--- Task statement ---
Find the line containing "field source previous ty span =>" in the entries below. Restate it and each line after it, word for word, up to and including the line containing "right after a call that may stop. *)".

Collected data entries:
# # # #
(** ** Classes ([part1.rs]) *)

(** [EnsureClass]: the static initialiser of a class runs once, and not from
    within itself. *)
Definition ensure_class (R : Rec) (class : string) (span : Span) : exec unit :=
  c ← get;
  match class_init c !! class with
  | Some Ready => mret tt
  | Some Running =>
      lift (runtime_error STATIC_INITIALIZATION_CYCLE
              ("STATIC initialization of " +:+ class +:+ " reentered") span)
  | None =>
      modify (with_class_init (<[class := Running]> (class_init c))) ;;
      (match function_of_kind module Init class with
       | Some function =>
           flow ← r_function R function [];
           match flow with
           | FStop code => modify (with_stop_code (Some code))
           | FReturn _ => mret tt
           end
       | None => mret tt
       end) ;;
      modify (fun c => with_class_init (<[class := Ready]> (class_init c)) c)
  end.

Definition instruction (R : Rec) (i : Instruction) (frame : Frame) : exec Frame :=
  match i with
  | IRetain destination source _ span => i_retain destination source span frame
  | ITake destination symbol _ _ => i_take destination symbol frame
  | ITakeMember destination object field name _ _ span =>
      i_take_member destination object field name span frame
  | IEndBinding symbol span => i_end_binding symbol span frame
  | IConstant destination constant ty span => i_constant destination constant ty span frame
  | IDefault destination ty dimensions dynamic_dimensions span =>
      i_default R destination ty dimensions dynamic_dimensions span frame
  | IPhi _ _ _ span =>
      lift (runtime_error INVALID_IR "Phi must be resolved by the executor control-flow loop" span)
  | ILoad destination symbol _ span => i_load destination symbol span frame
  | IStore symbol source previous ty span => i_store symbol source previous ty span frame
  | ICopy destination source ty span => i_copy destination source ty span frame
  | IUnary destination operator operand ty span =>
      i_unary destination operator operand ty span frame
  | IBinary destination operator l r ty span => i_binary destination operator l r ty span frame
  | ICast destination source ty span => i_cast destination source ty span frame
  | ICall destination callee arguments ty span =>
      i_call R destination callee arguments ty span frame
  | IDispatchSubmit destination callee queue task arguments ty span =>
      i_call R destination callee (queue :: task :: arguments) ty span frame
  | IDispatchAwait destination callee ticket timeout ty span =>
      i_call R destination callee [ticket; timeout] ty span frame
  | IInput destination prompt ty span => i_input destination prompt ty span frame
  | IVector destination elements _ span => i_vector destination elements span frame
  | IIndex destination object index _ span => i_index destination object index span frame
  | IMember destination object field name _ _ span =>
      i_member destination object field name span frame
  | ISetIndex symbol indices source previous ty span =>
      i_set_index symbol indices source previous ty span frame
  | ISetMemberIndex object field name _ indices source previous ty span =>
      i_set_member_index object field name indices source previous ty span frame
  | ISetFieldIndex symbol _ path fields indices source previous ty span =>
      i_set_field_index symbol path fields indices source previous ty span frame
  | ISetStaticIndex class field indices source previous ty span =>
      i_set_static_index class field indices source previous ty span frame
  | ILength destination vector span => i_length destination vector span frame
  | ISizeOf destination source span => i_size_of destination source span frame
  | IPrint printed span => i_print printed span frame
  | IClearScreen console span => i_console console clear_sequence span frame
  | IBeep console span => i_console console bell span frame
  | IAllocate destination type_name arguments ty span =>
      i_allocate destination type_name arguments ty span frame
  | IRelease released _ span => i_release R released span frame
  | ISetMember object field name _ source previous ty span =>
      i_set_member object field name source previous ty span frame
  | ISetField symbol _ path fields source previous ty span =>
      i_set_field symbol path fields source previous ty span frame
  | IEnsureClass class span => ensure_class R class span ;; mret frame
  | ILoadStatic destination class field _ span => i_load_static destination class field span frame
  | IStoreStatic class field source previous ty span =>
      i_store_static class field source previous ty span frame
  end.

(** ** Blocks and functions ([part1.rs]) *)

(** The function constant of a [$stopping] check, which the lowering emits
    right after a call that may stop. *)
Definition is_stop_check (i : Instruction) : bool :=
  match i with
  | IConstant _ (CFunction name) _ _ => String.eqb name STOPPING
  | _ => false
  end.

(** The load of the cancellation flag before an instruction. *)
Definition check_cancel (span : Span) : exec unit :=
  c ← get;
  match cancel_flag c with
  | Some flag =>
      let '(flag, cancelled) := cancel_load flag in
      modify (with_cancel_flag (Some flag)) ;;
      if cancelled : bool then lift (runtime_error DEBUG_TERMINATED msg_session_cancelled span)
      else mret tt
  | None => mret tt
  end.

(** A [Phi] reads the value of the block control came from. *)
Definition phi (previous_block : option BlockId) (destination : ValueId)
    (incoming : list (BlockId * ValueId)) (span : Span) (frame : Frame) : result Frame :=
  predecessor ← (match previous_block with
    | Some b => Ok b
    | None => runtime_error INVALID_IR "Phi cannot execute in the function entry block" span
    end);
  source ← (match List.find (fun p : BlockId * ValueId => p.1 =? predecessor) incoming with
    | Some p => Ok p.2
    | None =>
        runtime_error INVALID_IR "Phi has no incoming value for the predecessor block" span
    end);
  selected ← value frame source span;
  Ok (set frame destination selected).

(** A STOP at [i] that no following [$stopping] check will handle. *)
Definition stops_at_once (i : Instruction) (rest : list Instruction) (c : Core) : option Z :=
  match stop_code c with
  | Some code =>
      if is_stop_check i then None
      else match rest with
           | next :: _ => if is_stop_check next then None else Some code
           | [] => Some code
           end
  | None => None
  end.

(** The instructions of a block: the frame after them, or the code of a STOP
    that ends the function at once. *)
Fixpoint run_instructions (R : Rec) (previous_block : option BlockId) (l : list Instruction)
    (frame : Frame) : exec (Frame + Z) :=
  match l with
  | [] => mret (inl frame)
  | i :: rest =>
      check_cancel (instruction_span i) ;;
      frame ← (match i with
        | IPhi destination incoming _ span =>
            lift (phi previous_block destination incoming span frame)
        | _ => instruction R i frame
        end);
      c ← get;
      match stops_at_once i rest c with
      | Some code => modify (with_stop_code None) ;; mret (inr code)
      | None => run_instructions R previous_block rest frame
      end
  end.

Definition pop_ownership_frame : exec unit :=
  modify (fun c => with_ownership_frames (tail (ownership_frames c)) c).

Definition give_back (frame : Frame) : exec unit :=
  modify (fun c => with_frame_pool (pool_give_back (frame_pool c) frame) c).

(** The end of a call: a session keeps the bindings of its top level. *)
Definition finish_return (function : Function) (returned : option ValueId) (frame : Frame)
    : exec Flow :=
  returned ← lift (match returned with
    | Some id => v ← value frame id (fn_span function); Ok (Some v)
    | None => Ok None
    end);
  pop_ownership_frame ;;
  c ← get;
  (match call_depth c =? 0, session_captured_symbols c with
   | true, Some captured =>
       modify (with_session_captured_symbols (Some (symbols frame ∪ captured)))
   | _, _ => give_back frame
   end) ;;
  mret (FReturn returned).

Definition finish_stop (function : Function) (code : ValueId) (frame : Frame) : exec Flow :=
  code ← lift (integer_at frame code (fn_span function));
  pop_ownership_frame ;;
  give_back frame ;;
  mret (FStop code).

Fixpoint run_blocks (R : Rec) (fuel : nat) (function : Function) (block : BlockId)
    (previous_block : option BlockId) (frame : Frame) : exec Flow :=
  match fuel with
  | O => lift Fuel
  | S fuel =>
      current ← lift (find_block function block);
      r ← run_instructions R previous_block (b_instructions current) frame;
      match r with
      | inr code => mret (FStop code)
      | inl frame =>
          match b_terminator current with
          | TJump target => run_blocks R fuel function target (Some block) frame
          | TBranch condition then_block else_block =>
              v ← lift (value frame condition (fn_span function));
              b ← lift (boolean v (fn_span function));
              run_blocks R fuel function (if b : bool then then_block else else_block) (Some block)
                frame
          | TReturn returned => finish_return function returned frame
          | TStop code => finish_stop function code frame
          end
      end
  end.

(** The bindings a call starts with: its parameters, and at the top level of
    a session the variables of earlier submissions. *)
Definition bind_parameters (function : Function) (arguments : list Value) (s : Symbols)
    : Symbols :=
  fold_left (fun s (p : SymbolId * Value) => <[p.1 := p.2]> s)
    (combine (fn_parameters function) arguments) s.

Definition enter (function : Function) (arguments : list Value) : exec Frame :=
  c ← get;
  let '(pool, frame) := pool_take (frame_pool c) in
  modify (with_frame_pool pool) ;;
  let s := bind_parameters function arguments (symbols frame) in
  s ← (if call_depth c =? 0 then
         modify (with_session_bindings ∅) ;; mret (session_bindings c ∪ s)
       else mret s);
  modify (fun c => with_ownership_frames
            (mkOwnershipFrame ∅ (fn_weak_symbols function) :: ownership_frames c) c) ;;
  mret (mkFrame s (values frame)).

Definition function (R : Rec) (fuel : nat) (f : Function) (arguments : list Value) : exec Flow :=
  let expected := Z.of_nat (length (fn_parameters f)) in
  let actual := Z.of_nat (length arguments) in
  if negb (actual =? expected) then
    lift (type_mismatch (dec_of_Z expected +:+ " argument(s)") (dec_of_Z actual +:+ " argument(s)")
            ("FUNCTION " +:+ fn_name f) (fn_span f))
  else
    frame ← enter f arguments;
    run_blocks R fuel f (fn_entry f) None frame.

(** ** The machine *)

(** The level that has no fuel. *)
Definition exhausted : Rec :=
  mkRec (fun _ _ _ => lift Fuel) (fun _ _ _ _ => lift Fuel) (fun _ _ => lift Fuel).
# # # #
--- Answer box ---
  | IStoreStatic class field source previous ty span =>
      i_store_static class field source previous ty span frame
  end.

(** ** Blocks and functions ([part1.rs]) *)

(** The function constant of a [$stopping] check, which the lowering emits
    right after a call that may stop. *)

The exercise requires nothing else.